#### Aim of the exercise
From the line with "assert (G : ready" through the line with "Inductive cons_pc : Type", inclusive, return each line of the data below exactly and leave the rest out.

Stored items
^^^^^^^^
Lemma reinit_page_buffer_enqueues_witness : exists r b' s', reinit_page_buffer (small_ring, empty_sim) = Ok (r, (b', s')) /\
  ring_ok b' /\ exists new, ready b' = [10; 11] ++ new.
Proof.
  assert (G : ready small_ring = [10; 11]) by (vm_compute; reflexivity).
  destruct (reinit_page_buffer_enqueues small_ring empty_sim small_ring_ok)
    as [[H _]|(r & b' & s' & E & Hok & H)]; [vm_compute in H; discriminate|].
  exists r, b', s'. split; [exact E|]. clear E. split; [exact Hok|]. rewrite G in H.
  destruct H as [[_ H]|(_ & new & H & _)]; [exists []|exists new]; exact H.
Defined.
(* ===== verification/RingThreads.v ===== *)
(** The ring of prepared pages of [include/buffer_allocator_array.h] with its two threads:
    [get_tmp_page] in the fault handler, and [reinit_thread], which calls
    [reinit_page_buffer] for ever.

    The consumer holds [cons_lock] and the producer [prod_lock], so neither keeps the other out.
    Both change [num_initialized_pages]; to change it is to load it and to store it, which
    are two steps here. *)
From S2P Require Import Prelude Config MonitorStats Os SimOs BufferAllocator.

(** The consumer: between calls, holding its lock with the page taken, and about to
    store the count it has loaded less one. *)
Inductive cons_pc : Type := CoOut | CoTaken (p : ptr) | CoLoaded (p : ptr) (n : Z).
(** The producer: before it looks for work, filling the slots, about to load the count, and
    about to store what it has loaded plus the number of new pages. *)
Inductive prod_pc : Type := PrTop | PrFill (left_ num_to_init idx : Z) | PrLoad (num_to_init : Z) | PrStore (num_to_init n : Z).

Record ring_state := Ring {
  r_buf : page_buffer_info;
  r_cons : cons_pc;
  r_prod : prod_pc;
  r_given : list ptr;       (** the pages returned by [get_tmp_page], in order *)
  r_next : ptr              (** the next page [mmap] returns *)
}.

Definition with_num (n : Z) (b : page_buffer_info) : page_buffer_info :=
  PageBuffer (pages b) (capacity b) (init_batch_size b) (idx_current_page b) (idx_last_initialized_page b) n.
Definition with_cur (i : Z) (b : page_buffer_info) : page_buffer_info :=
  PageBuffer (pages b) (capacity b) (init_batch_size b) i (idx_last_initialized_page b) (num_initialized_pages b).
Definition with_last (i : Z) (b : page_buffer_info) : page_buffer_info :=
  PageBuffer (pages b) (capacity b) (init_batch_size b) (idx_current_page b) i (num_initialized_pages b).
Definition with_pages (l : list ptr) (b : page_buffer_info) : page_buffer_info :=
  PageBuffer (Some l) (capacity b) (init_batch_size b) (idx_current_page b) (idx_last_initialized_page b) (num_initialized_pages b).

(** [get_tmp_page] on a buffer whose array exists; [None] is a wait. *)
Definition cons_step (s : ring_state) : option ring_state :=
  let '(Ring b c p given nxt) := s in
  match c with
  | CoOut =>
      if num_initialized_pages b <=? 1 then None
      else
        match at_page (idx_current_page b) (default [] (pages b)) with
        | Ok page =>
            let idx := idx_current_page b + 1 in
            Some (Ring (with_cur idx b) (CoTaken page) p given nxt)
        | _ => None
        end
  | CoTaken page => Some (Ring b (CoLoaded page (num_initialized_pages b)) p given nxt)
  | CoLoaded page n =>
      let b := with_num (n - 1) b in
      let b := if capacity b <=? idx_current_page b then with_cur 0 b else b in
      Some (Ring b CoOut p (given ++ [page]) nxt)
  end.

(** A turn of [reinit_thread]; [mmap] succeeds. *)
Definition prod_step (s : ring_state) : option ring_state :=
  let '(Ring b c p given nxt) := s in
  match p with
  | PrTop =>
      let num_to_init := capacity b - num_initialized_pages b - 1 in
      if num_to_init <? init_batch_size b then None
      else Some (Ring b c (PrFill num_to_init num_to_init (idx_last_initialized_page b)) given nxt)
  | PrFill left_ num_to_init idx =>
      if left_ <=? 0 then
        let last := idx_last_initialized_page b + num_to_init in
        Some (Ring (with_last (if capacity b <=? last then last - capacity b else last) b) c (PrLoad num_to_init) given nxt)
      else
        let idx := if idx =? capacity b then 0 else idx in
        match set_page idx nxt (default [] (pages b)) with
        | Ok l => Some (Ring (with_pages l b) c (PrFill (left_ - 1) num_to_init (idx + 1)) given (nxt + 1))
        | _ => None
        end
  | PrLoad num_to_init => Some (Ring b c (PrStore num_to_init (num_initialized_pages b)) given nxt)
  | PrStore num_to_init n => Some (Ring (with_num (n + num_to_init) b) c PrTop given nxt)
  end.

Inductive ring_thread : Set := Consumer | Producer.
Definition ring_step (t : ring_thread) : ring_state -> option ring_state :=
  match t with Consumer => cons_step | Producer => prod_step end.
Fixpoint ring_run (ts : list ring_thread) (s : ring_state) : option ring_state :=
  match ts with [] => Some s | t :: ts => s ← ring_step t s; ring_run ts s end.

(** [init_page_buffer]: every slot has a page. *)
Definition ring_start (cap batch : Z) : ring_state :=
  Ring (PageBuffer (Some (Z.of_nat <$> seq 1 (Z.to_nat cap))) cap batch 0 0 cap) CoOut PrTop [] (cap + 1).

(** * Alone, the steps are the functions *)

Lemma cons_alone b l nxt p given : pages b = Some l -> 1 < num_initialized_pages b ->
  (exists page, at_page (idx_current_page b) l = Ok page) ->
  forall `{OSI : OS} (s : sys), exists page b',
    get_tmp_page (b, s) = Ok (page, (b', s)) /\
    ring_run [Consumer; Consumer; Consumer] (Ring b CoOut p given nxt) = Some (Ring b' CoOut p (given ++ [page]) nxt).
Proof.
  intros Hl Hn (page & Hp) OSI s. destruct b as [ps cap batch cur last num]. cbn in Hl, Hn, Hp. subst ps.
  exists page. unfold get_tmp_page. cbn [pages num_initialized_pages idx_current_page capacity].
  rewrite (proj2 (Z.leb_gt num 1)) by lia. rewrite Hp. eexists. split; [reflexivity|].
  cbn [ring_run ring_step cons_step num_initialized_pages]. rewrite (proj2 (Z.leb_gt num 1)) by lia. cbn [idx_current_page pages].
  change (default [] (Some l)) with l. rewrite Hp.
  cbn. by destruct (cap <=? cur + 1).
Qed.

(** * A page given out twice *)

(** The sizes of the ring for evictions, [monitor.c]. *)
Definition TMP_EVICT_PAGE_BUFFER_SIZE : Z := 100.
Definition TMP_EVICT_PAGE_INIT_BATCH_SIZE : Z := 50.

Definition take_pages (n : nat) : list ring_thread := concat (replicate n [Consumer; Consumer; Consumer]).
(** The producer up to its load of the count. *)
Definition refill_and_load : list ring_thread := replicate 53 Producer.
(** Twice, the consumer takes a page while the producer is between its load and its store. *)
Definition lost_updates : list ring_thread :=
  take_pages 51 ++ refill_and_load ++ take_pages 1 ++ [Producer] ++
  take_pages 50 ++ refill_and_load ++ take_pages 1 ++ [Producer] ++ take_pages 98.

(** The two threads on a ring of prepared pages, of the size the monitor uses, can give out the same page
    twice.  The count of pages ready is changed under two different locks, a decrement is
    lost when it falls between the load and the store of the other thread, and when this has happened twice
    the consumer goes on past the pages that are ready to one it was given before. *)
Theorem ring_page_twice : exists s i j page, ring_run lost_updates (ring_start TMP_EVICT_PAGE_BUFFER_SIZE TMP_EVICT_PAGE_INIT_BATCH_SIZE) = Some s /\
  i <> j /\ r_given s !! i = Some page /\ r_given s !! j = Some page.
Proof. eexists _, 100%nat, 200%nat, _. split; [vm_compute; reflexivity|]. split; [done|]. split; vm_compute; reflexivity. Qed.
^^^^^^^^
#### Exercise answer
  assert (G : ready small_ring = [10; 11]) by (vm_compute; reflexivity).
  destruct (reinit_page_buffer_enqueues small_ring empty_sim small_ring_ok)
    as [[H _]|(r & b' & s' & E & Hok & H)]; [vm_compute in H; discriminate|].
  exists r, b', s'. split; [exact E|]. clear E. split; [exact Hok|]. rewrite G in H.
  destruct H as [[_ H]|(_ & new & H & _)]; [exists []|exists new]; exact H.
Defined.
(* ===== verification/RingThreads.v ===== *)
(** The ring of prepared pages of [include/buffer_allocator_array.h] with its two threads:
    [get_tmp_page] in the fault handler, and [reinit_thread], which calls
    [reinit_page_buffer] for ever.

    The consumer holds [cons_lock] and the producer [prod_lock], so neither keeps the other out.
    Both change [num_initialized_pages]; to change it is to load it and to store it, which
    are two steps here. *)
From S2P Require Import Prelude Config MonitorStats Os SimOs BufferAllocator.

(** The consumer: between calls, holding its lock with the page taken, and about to
    store the count it has loaded less one. *)
Inductive cons_pc : Type := CoOut | CoTaken (p : ptr) | CoLoaded (p : ptr) (n : Z).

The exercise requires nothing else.